When we first installed this server, it was running Ubuntu 20.04 LTS (focal). We skipped the upgrade to 22.04 LTS (jammy) because that release did not include a full suite of Bacula packages. (This was weird. I think it had to do with an OpenSSL mismatch, but my investigation was limited.)
I should note that over the life of the 20.04 installation, we discovered that it was necessary to exclude all the bacula and postgresql packages from software updates. Updates to any of them would cause jobs to fail. The Debian universe has an easy way to manage this:
apt-mark hold bacula-director bacula-fd bacula-sd postgresql-12
If Ubuntu released an important update to any of those packages, we had to shut down Bacula, remove the hold from the package(s) to be updated, update the packages, and restart Bacula. It’s a pain, but useful. With the packages marked with holds, we rarely had unexpected outages of the backup service.
As we started backing up newer servers, esp. those running Ubuntu 24.04 and Red Hat Enterprise Linux 9, we ran into a standard Bacula problem: Bacula server verion X can backup any client with a version less than or equal to X but not a client whose Bacula version is newer than X.
Ubuntu 20.04 included Bacula 9.4, but RHEL 9 includes Bacula 11.0 and Ubuntu 24.04 includes Bacula 13.0, so our backup service becoming obsolete.
Upgrading the server from 20.04 to 24.04 was mostly painless (our group has a decent amount of experience with Ubuntu double upgrades), and for a while all was well.
Until it wasn’t.
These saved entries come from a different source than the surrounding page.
(** ** The methods on numbers *)

Section Methods.
Variables kt kp kh kd ks : numkind.
Variables temp precip humidity power_demand soil_moisture : Q.

Lemma numeric_calculate_risk_score :
  _calculate_risk_score __init__ (VNum kt temp) (VNum kp precip)
    (VNum kh humidity) (VNum kd power_demand) (VNum ks soil_moisture)
  = Ok (VNum KFloat (Numeric.risk_score temp precip humidity power_demand
                                        soil_moisture)).
Proof.
  unfold _calculate_risk_score. cbv beta zeta.
  cbn [infrastructure_critical_threshold flood_threshold_precipitation
       __init__].
  autorewrite with pynum. reflexivity.
Qed.

Lemma numeric_detect_anomaly :
  _detect_anomaly (VNum kt temp) (VNum kp precip) (VNum kh humidity)
    (VNum kd power_demand)
  = Ok (Numeric.is_anomaly temp precip humidity power_demand).
Proof. unfold _detect_anomaly. autorewrite with pynum. reflexivity. Qed.

Lemma numeric_generate_recommendations level :
  _generate_recommendations level (VNum kt temp) (VNum kp precip)
    (VNum kd power_demand)
  = Ok (Numeric.recommendations temp precip power_demand level).
Proof.
  unfold _generate_recommendations. cbv beta zeta. autorewrite with pynum.
  reflexivity.
Qed.

Lemma numeric_assess_infrastructure_impact :
  _assess_infrastructure_impact (VNum kd power_demand)
  = Ok (Numeric.infrastructure_impact power_demand).
Proof.
  unfold _assess_infrastructure_impact, Numeric.infrastructure_impact.
  autorewrite with pynum.
  repeat match goal with
         | |- context [Qltb ?a ?b] =>
             destruct (Qltb a b); autorewrite with pynum; try reflexivity
         end.
Qed.

(** When the temperature is at most 90 the humidity is never compared:
    it may be any object. *)
Lemma calculate_risk_score_humidity_unread (unread : value) :
  Qltb 90 temp = false ->
  _calculate_risk_score __init__ (VNum kt temp) (VNum kp precip) unread
    (VNum kd power_demand) (VNum ks soil_moisture)
  = Ok (VNum KFloat (Numeric.risk_score temp precip humidity power_demand
                                        soil_moisture)).
Proof.
  intros Hf. unfold _calculate_risk_score. cbv beta zeta.
  cbn [infrastructure_critical_threshold flood_threshold_precipitation
       __init__].
  autorewrite with pynum. rewrite Hf, py_and_false.
  autorewrite with pynum.
  unfold Numeric.risk_score, Numeric.total_risk, Numeric.environmental_stress,
    Numeric.humidity_factor.
  rewrite Hf. reflexivity.
Qed.

Lemma detect_anomaly_humidity_unread (unread : value) :
  Qltb 100 temp = false ->
  _detect_anomaly (VNum kt temp) (VNum kp precip) unread (VNum kd power_demand)
  = Ok (Numeric.is_anomaly temp precip humidity power_demand).
Proof.
  intros Hf. unfold _detect_anomaly. autorewrite with pynum.
  rewrite Hf, py_and_false. autorewrite with pynum.
  unfold Numeric.is_anomaly. rewrite Hf. reflexivity.
Qed.
End Methods.

Lemma numeric_get_risk_level_loop items k score :
  _get_risk_level_loop items (VNum k score)
  = Ok (Numeric.risk_level items score).
Proof.
  induction items as [|[level [lo hi]] rest IH]; [reflexivity|].
  cbn [_get_risk_level_loop Numeric.risk_level].
  autorewrite with pynum.
  destruct (Qle_bool lo score && Qltb score hi); [reflexivity | exact IH].
Qed.

(** ** The entry point on a numeric observation *)

(** A number read from a [bool] behaves as the [int] it stands for. *)
Ltac bool_as_int b :=
  match goal with
  | |- ?G =>
      match eval pattern (VBool b) in G with
      | ?P _ => change (P (VNum KInt (if b then 1 else 0))); cbv beta
      end
  end.

Ltac reading H :=
  let k := fresh "k" in
  let b := fresh "b" in
  destruct H as [k H];
  match type of H with
  | as_num ?v = _ =>
      destruct v as [? ?|b| | |]; try discriminate H;
      injection H as <- <-; [|bool_as_int b]
  end.

Section Entry.
Variables (now : string) (input : gmap string value).
Variables temp precip humidity power_demand soil_moisture : Q.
Specifically, backups started failing over the weekends. The Bacula error messages not being able to contact the database server.
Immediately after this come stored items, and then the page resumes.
(** The divisor and the limit of lines 66-68. *)
Definition flush_divisor (curr_get last_put_sent : Z) : Z :=
  if curr_get =? last_put_sent then kAutoFlushSmall K else kAutoFlushBig K.

Definition flush_limit (total divisor : Z) : Z := Z.quot total divisor.

(** The entries written and not yet sent, lines 70-71. *)
Definition pending_entries (put total last_put_sent : Z) : Z :=
  Z.rem (int32 (int32 (put + total) - last_put_sent)) total.

Definition CalcImmediateEntries (waiting_count : Z) (w : World C) : World C :=
  let h := helper w in
  if negb (usable w) || negb (HaveRingBuffer w) then
    upd (set_immediate_entry_count_ 0) w
  else
    let curr_get := get_offset w in
    let immediate :=
      contiguous_entries curr_get (put_ h) (total_entry_count_ h) in
    if flush_automatically_ h then
      let limit :=
        flush_limit (total_entry_count_ h)
          (flush_divisor curr_get (last_put_sent_ h)) in
      let pending :=
        pending_entries (put_ h) (total_entry_count_ h) (last_put_sent_ h) in
      if (pending >? 0) && (pending >=? limit) then
        upd (set_immediate_entry_count_ 0) w
      else
        let limit := int32 (limit - pending) in
        let limit := if limit <? waiting_count then waiting_count else limit in
        upd (set_immediate_entry_count_
               (if immediate >? limit then limit else immediate)) w
    else
      upd (set_immediate_entry_count_ immediate) w.

Definition SetAutomaticFlushes (enabled : bool) (w : World C) : World C :=
  CalcImmediateEntries 0 (upd (set_flush_automatically_ enabled) w).

Definition IsContextLost (w : World C) : bool * World C :=
  let w1 :=
    if negb (context_lost_ (helper w)) then
      upd (set_context_lost_
             (error.IsError (GetLastError (command_buffer_ w)))) w
    else w in
  (context_lost_ (helper w1), w1).

(** Modelled from the spec: [ClearUsable] is defined in the header, which
    is not part of the sources at hand.  It "marks the helper permanently
    unusable (usable = false)", after which reservations report zero
    capacity. *)
Definition ClearUsable (w : World C) : World C :=
  CalcImmediateEntries 0 (upd (set_usable_ false) w).

(** *** Allocation and release of the ring *)

(** [CreateTransferBuffer] also returns the mapped [Buffer], which the
    helper keeps in [ring_buffer_] and [entries_]; the embedding keeps the
    id alone.  Line 112 divides in [size_t]: the quotient written here is
    that of the source for [0 <= ring_buffer_size_] (see
    [unsigned_quotient]), and not for a negative size.  With a ring of 0
    entries and automatic flushing, line 71 of the source divides by zero
    in the last call; the embedding has [Z.rem] there. *)
Definition AllocateRingBuffer (w : World C) : bool * World C :=
  if negb (usable w) then (false, w)
  else if HaveRingBuffer w then (true, w)
  else
    let size := ring_buffer_size_ (helper w) in
    let r := CreateTransferBuffer size (command_buffer_ w) in
    let id := fst r in
    let w1 :=
      emit (CallCreateTransferBuffer size) (with_command_buffer (snd r) w) in
    if id <? 0 then (false, ClearUsable w1)
    else
      let w2 := upd (set_ring_buffer_id_ id) w1 in
      let w3 :=
        emit (CallSetGetBuffer id)
          (with_command_buffer (SetGetBuffer id (command_buffer_ w2)) w2) in
      let s := GetState (command_buffer_ w3) in
      let state := fst s in
      let w4 := emit CallGetState (with_command_buffer (snd s) w3) in
      (* ring_buffer_size_ / sizeof(CommandBufferEntry), for the
         non-negative sizes a ring has *)
      let num_ring_buffer_entries :=
        int32 (Z.quot size (sizeof_CommandBufferEntry K)) in
      if num_ring_buffer_entries >? num_entries state then
        (false, ClearUsable w4)
      else
        let w5 := upd (set_total_entry_count_ num_ring_buffer_entries) w4 in
        let w6 := upd (set_put_ (put_offset state)) w5 in
        (true, CalcImmediateEntries 0 w6).

Definition FreeResources (w : World C) : World C :=
  if HaveRingBuffer w then
    let id := ring_buffer_id_ (helper w) in
    let w1 :=
      emit (CallDestroyTransferBuffer id)
        (with_command_buffer
           (DestroyTransferBuffer id (command_buffer_ w)) w) in
    CalcImmediateEntries 0 (upd (set_ring_buffer_id_ (-1)) w1)
  else w.

(** [CHECK] ends the process when its condition is false. *)
Definition FreeRingBuffer (w : World C) : Exit * World C :=
  if (put_ (helper w) =? get_offset w)
     || error.IsError (error_ (GetLastState (command_buffer_ w)))
  then (Returned, FreeResources w)
  else (Aborted, emit LogFatal w).

Definition Initialize (ring_buffer_size : Z) (w : World C) : bool * World C :=
  AllocateRingBuffer (upd (set_ring_buffer_size_ ring_buffer_size) w).

(** [CommandBufferHelper::~CommandBufferHelper]. *)
Definition destroy (w : World C) : World C := FreeResources w.

(** *** Flushing *)

(** "Wrap put_ before flush." *)
Definition wrap_put (w : World C) : World C :=
  if put_ (helper w) =? total_entry_count_ (helper w)
  then upd (set_put_ 0) w else w.

Definition read_clock (w : World C) : World C :=
  let r := clock (command_buffer_ w) in
  upd (set_last_flush_time_ (fst r)) (with_command_buffer (snd r) w).

Definition FlushSync (w : World C) : bool * World C :=
  if negb (usable w) then (false, w)
  else
    let w1 := wrap_put w in
    let w2 := read_clock w1 in
    let w3 := upd (set_last_put_sent_ (put_ (helper w2))) w2 in
    let put := put_ (helper w3) in
    let get := get_offset w3 in
    let r := cb_FlushSync put get (command_buffer_ w3) in
    let state := fst r in
    let w4 := emit (CallFlushSync put get) (with_command_buffer (snd r) w3) in
    let w5 :=
      upd (set_flush_generation_
             (uint32 (flush_generation_ (helper w4) + 1))) w4 in
    (error_ state =? error.kNoError, CalcImmediateEntries 0 w5).

Definition Flush (w : World C) : World C :=
  let w1 := wrap_put w in
  if usable w1
     && negb (last_put_sent_ (helper w1) =? put_ (helper w1)) then
    let w2 := read_clock w1 in
    let w3 := upd (set_last_put_sent_ (put_ (helper w2))) w2 in
    let put := put_ (helper w3) in
    let w4 :=
      emit (CallFlush put)
        (with_command_buffer (cb_Flush put (command_buffer_ w3)) w3) in
    let w5 :=
      upd (set_flush_generation_
             (uint32 (flush_generation_ (helper w4) + 1))) w4 in
    CalcImmediateEntries 0 w5
  else w1.

(** Compiled under CMD_HELPER_PERIODIC_FLUSH_CHECK. *)
Definition PeriodicFlushCheck (w : World C) : World C :=
  let r := clock (command_buffer_ w) in
  let current_time := fst r in
  let w1 := with_command_buffer (snd r) w in
  if current_time - last_flush_time_ (helper w1)
     >? kPeriodicFlushDelay_clocks K
  then Flush w1 else w1.

(** The [do ... while] of [Finish]: one unit of fuel per [FlushSync]. *)
Fixpoint Finish_loop (fuel : nat) (w : World C) : option (bool * World C) :=
  match fuel with
  | O => None
  | S fuel' =>
      let r := FlushSync w in
      if negb (fst r) then Some (false, snd r)
      else if negb (put_ (helper (snd r)) =? get_offset (snd r))
           then Finish_loop fuel' (snd r)
           else Some (true, snd r)
  end.

Definition Finish (fuel : nat) (w : World C) : option (bool * World C) :=
  if negb (usable w) then Some (false, w)
  else if put_ (helper w) =? get_offset w then Some (true, w)
  else Finish_loop fuel w.


(** *** Tokens and waiting *)

(** The [while] of [WaitForToken]: one unit of fuel per [FlushSync]. *)
Fixpoint WaitForToken_loop (fuel : nat) (token : Z) (w : World C)
  : option (Exit * World C) :=
  if last_token_read w <? token then
    if get_offset w =? put_ (helper w) then
      Some (Aborted, emit LogFatal w)
    else
      match fuel with
      | O => None
      | S fuel' =>
          let r := FlushSync w in
          if negb (fst r) then Some (Returned, snd r)
          else WaitForToken_loop fuel' token (snd r)
      end
  else Some (Returned, w).

Definition WaitForToken (fuel : nat) (token : Z) (w : World C)
  : option (Exit * World C) :=
  if negb (usable w) || negb (HaveRingBuffer w) then Some (Returned, w)
  else if token <? 0 then Some (Returned, w)
  else if token >? token_ (helper w) then Some (Returned, w)
  else WaitForToken_loop fuel token w.

(** The first [while] of [WaitForAvailableEntries], lines 274-284: wait
    until [get] has wrapped.  The boolean tells whether the loop ended
    ([true]) or a failed [FlushSync] made the function return ([false]). *)
Fixpoint wait_get_wrapped (fuel : nat) (w : World C)
  : option (bool * World C) :=
  let curr_get := get_offset w in
  if (curr_get >? put_ (helper w)) || (curr_get =? 0) then
    match fuel with
    | O => None
    | S fuel' =>
        let r := FlushSync w in
        if negb (fst r) then Some (false, snd r)
        else wait_get_wrapped fuel' (snd r)
    end
  else Some (true, w).

(** [cmd::Noop::Set(&entries_[put_], num_to_skip)]: a no-op header with
    skip count [num_to_skip] goes to offset [put_]. *)
Definition write_noop (num_to_skip : Z) (w : World C) : World C :=
  emit (WroteNoop (put_ (helper w)) num_to_skip (get_offset w)) w.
We had, as outlined above, placed holds on the bacula and postgresql packages so we knew they weren’t being upgraded without our knowledge.
After investigation, we discovered that in Ubuntu 24.04 a whole host of systemd-managed services were restarted just about any time there was a package update. Those restarts included the postgresql service, which caused the running bacula processes to lose contact with the database. Not good.
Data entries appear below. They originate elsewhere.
(** The success that brings the count to the threshold closes the breaker
    with everything zeroed. *)
Lemma half_open_close calls : forall cb,
  state (stats cb) = HALF_OPEN ->
  Forall (fun c => succeeds (snd c) = true) calls ->
  calls <> [] ->
  successes (stats cb) + Z.of_nat (length calls) = successThreshold (options cb) ->
  run_calls calls cb = reset cb.
Proof.
  induction calls as [|[now fn] calls IH]; intros cb Hh Hall Hne Heq;
    [congruence|].
  inversion Hall as [|? ? Hs Hrest]; subst. simpl in Hs.
  rewrite length_cons, Nat2Z.inj_succ in *.
  rewrite run_calls_cons, (execute_half_open now fn cb Hh). simpl.
  destruct (attempt_succeeds fn cb Hs) as [-> _].
  rewrite (onSuccess_half_open cb Hh).
  destruct calls as [|c calls].
  - simpl in *.
    destruct (Z.leb_spec (successThreshold (options cb)) (successes (stats cb) + 1));
      [reflexivity|lia].
  - rewrite length_cons, Nat2Z.inj_succ in *.
    destruct (Z.leb_spec (successThreshold (options cb)) (successes (stats cb) + 1));
      [lia|].
    rewrite IH; simpl; try assumption; try congruence; [reflexivity|lia].
Qed.

End Probes.

(** C3.  The HALF_OPEN row of the transition table.  In HALF_OPEN a
    successful [execute] adds one to [successes]; if the new count is still
    below [successThreshold] nothing else changes, and if it reaches the
    threshold the breaker becomes CLOSED with [failures] and [successes]
    both 0.  A failed [execute] in HALF_OPEN makes the state OPEN at once,
    sets [successes] to 0 and records the clock reading of the failure in
    [lastFailureTime].  Consecutive successful probes that bring
    [successes] up to [successThreshold] end in the reset, CLOSED breaker. *)
Theorem half_open_row :
  forall (T : Type) (cb : CircuitBreaker),
    state (stats cb) = HALF_OPEN ->
    (forall (now : Z) (fn : Operation T),
       succeeds fn = true ->
       successes (stats cb) + 1 < successThreshold (options cb) ->
       stats (after (execute now fn cb)) =
         {| failures := failures (stats cb);
            successes := successes (stats cb) + 1;
            lastFailureTime := lastFailureTime (stats cb);
            state := HALF_OPEN |}) /\
    (forall (now : Z) (fn : Operation T),
       succeeds fn = true ->
       successThreshold (options cb) <= successes (stats cb) + 1 ->
       stats (after (execute now fn cb)) =
         {| failures := 0; successes := 0; lastFailureTime := None;
            state := CLOSED |}) /\
    (forall (now : Z) (fn : Operation T),
       fails fn = true ->
       state (stats (after (execute now fn cb))) = OPEN /\
       successes (stats (after (execute now fn cb))) = 0 /\
       lastFailureTime (stats (after (execute now fn cb))) =
         Some (fst (first fn))) /\
    (forall calls : list (Z * Operation T),
       Forall (fun c => succeeds (snd c) = true) calls ->
       calls <> [] ->
       successes (stats cb) + Z.of_nat (length calls) =
         successThreshold (options cb) ->
       stats (run_calls calls cb) =
         {| failures := 0; successes := 0; lastFailureTime := None;
            state := CLOSED |}).
Proof.
  intros T cb Hh. split; [|split; [|split]].
  - intros now fn Hs Hlt.
    rewrite (execute_half_open now fn cb Hh). simpl.
    destruct (attempt_succeeds fn cb Hs) as [-> _].
    rewrite (onSuccess_half_open cb Hh).
    destruct (Z.leb_spec (successThreshold (options cb)) (successes (stats cb) + 1));
      [lia|].
    simpl. rewrite Hh. reflexivity.
  - intros now fn Hs Hle.
    rewrite (execute_half_open now fn cb Hh). simpl.
    destruct (attempt_succeeds fn cb Hs) as [-> _].
    rewrite (onSuccess_half_open cb Hh).
    destruct (Z.leb_spec (successThreshold (options cb)) (successes (stats cb) + 1));
      [reflexivity|lia].
  - intros now fn Hf.
    rewrite (execute_half_open now fn cb Hh). simpl.
    destruct (attempt_fails fn cb Hf) as [-> _].
    rewrite (onFailure_half_open _ cb Hh). simpl. auto.
  - intros calls Hall Hne Heq.
    rewrite (half_open_close calls cb Hh Hall Hne Heq). reflexivity.
Qed.

(** C3 at the breaker of the unit tests (successThreshold 2): the first
    successful probe is counted, the second closes the breaker, a failed
    probe opens it again, and two successes in a row close it. *)
Lemma half_open_row_witness :
  successes (stats (after (execute 10 (Samples.succeedAt 10)
                             (Samples.halfOpen 0)))) = 1 /\
  state (stats (after (execute 10 (Samples.succeedAt 10)
                         (Samples.halfOpen 1)))) = CLOSED /\
  state (stats (after (execute 10 (Samples.hangAt 10)
                         (Samples.halfOpen 1)))) = OPEN /\
  state (stats (run_calls [(10, Samples.succeedAt 10); (20, Samples.succeedAt 20)]
                  (Samples.halfOpen 0))) = CLOSED.
Proof.
  destruct (half_open_row string (Samples.halfOpen 0) eq_refl)
    as (Ha & _ & _ & Hd).
  destruct (half_open_row string (Samples.halfOpen 1) eq_refl)
    as (_ & Hb & Hc & _).
  split; [|split; [|split]].
  - rewrite (Ha 10 (Samples.succeedAt 10)); reflexivity.
  - rewrite (Hb 10 (Samples.succeedAt 10)); [reflexivity | reflexivity | discriminate].
  - apply (Hc 10 (Samples.hangAt 10)). reflexivity.
  - rewrite (Hd [(10, Samples.succeedAt 10); (20, Samples.succeedAt 20)]);
      [reflexivity | repeat constructor | discriminate | reflexivity].
Defined.

(** *** The timeout race and the fallback wrapper *)

Lemma options_entered cb : options (entered cb) = options cb.
Proof.
  unfold entered. destruct (CircuitState_eqb (state (stats cb)) OPEN); reflexivity.
Qed.

(** X17.  How the race ends.  A call of [execute] that is let through arms a
    timer of [options.timeout] and races the operation against it.  If the
    timer fires first, [execute] fails with the timeout error and the
    breaker takes the failure transition at that clock reading; the timer is
    then spent.  If the promise of the operation settles first, [execute]
    ends the way the promise did, the breaker takes the matching
    transition, and the timer is cleared.  Whatever the host delivers after
    the first event, a late result of the operation included, changes
    neither the result nor the breaker. *)
Theorem race_outcomes :
  forall (T : Type) (now : Z) (fn : Operation T) (cb : CircuitBreaker),
    invocations (execute now fn cb) = 1%nat ->
    (forall t : Z,
       first fn = (t, TimerFires) ->
       result (execute now fn cb) = Some (Rejected timeoutError) /\
       after (execute now fn cb) = onFailure t (entered cb) /\
       raceAfter (execute now fn cb) =
         Some {| settled := Some (Rejected timeoutError); timer := Fired;
                 delay := timeout (options cb) |}) /\
    (forall (t : Z) (v : T),
       first fn = (t, FnFulfils v) ->
       result (execute now fn cb) = Some (Fulfilled v) /\
       after (execute now fn cb) = onSuccess (entered cb) /\
       raceAfter (execute now fn cb) =
         Some {| settled := Some (Fulfilled v); timer := Cleared;
                 delay := timeout (options cb) |}) /\
    (forall (t : Z) (e : JsError),
       first fn = (t, FnRejects e) ->
       result (execute now fn cb) = Some (Rejected e) /\
       after (execute now fn cb) = onFailure t (entered cb) /\
       raceAfter (execute now fn cb) =
         Some {| settled := Some (Rejected e); timer := Cleared;
                 delay := timeout (options cb) |}) /\
    (forall evs : list (Z * Event T),
       result (execute now {| first := first fn; later := evs |} cb) =
         result (execute now fn cb) /\
       after (execute now {| first := first fn; later := evs |} cb) =
         after (execute now fn cb)).
Proof.
  intros T now fn cb Hi.
  split; [|split; [|split]].
  - rewrite (execute_invoked now fn cb Hi); simpl.
    rewrite attempt_first, options_entered. destruct (first fn) as [t' ev].
    intros t Heq. inversion Heq; subst. auto.
  - rewrite (execute_invoked now fn cb Hi); simpl.
    rewrite attempt_first, options_entered. destruct (first fn) as [t' ev].
    intros t v Heq. inversion Heq; subst. auto.
  - rewrite (execute_invoked now fn cb Hi); simpl.
    rewrite attempt_first, options_entered. destruct (first fn) as [t' ev].
    intros t e Heq. inversion Heq; subst. auto.
  - intros evs.
    assert (Hi' : invocations
                    (execute now {| first := first fn; later := evs |} cb) =
                  1%nat).
    { revert Hi. unfold execute.
      destruct (CircuitState_eqb (state (stats cb)) OPEN); [|reflexivity].
      destruct (shouldAttemptReset now cb); [reflexivity|discriminate]. }
    rewrite (execute_invoked now fn cb Hi), (execute_invoked now _ cb Hi').
    simpl.
    rewrite (attempt_first fn), (attempt_first {| first := first fn; later := evs |}).
    simpl. destruct (first fn) as [t [|v|e|e]]; split; reflexivity.
Qed.

(** X17 at the breaker of the unit tests: an operation that answers
    500 ms after the timer fired counts as one failure, stamped when the
    timer fired, and its late answer changes nothing. *)
Lemma race_outcomes_witness :
  result (execute 0 (Samples.hangAt 0) Samples.testBreaker) =
    Some (Rejected timeoutError) /\
  stats (after (execute 0 (Samples.hangAt 0) Samples.testBreaker)) =
    {| failures := 1; successes := 0; lastFailureTime := Some 1000;
       state := CLOSED |} /\
  after (execute 0 {| first := first (Samples.hangAt 0); later := [] |}
           Samples.testBreaker) =
  after (execute 0 (Samples.hangAt 0) Samples.testBreaker).
Proof.
  destruct (race_outcomes string 0 (Samples.hangAt 0) Samples.testBreaker eq_refl)
    as (H1 & _ & _ & H4).
  destruct (H1 1000 eq_refl) as (Hr & Ha & _).
  split; [exact Hr|]. split; [rewrite Ha; reflexivity|]. apply H4.
Defined.

(** C6 fails on an operation that throws before it returns a promise.
    The executor of the promise turns the throw into a rejection, which
    [execute] books as a failure and passes on; but [clearTimeout] is only
    called from the [then] and [catch] callbacks, which are never attached,
    so the timer stays armed after the race is decided and is spent only
    when it fires, [options.timeout] later.  An operation that rejects its
    promise with the same error has its timer cleared. *)
Theorem sync_throw_leaves_timer_armed :
  result (execute 50 (Samples.throwAt 50) Samples.testBreaker) =
    Some (Rejected (Error "boom")) /\
  stats (after (execute 50 (Samples.throwAt 50) Samples.testBreaker)) =
    {| failures := 1; successes := 0; lastFailureTime := Some 50;
       state := CLOSED |} /\
  raceAfter (execute 50 (Samples.throwAt 50) Samples.testBreaker) =
    Some {| settled := Some (Rejected (Error "boom")); timer := Armed;
            delay := 1000 |} /\
  raceAfter (execute 50 (Samples.throwThenTimer 50) Samples.testBreaker) =
    Some {| settled := Some (Rejected (Error "boom")); timer := Fired;
            delay := 1000 |} /\
  raceAfter (execute 50 (Samples.failAt 48) Samples.testBreaker) =
    Some {| settled := Some (Rejected (Error "fail")); timer := Cleared;
            delay := 1000 |}.
Proof. repeat split. Qed.

Lemma execute_result now {T : Type} (fn : Operation T) cb :
  result (execute now fn cb) =
    if Nat.eqb (invocations (execute now fn cb)) 0 then Some (Rejected openError)
    else
      match snd (first fn) with
      | TimerFires => Some (Rejected timeoutError)
      | FnFulfils v => Some (Fulfilled v)
      | FnRejects e => Some (Rejected e)
      | FnThrows e => Some (Rejected e)
      end.
Proof.
  unfold execute.
  destruct (CircuitState_eqb (state (stats cb)) OPEN);
    [destruct (shouldAttemptReset now cb)|]; simpl; try reflexivity;
    rewrite attempt_first; destruct (first fn) as [t [|v|e|e]]; reflexivity.
Qed.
It appears the official way to manage the auto-restart list is via the needrestart application. It’s a complicated application, but the short version is that Ubuntu’s postgresql packages are built with lots of dependencies; if any of those dependencies was upgraded, needrestart would would restart PostgreSQL.
The answer was to create an exception file in /etc/needrestart/conf.d. It’s a snippet of Perl code. I used some existing files in that directory as my template because I never found any canonical documentation for this feature.
# /etc/needrestart/conf.d/postgresql.conf
# default to not restarting postgresql
$nrconf{override_rc}{qr(^postgresql.*\.service$)} = 0;
With that in place, PostgreSQL is no longer subject to unexpected restarts.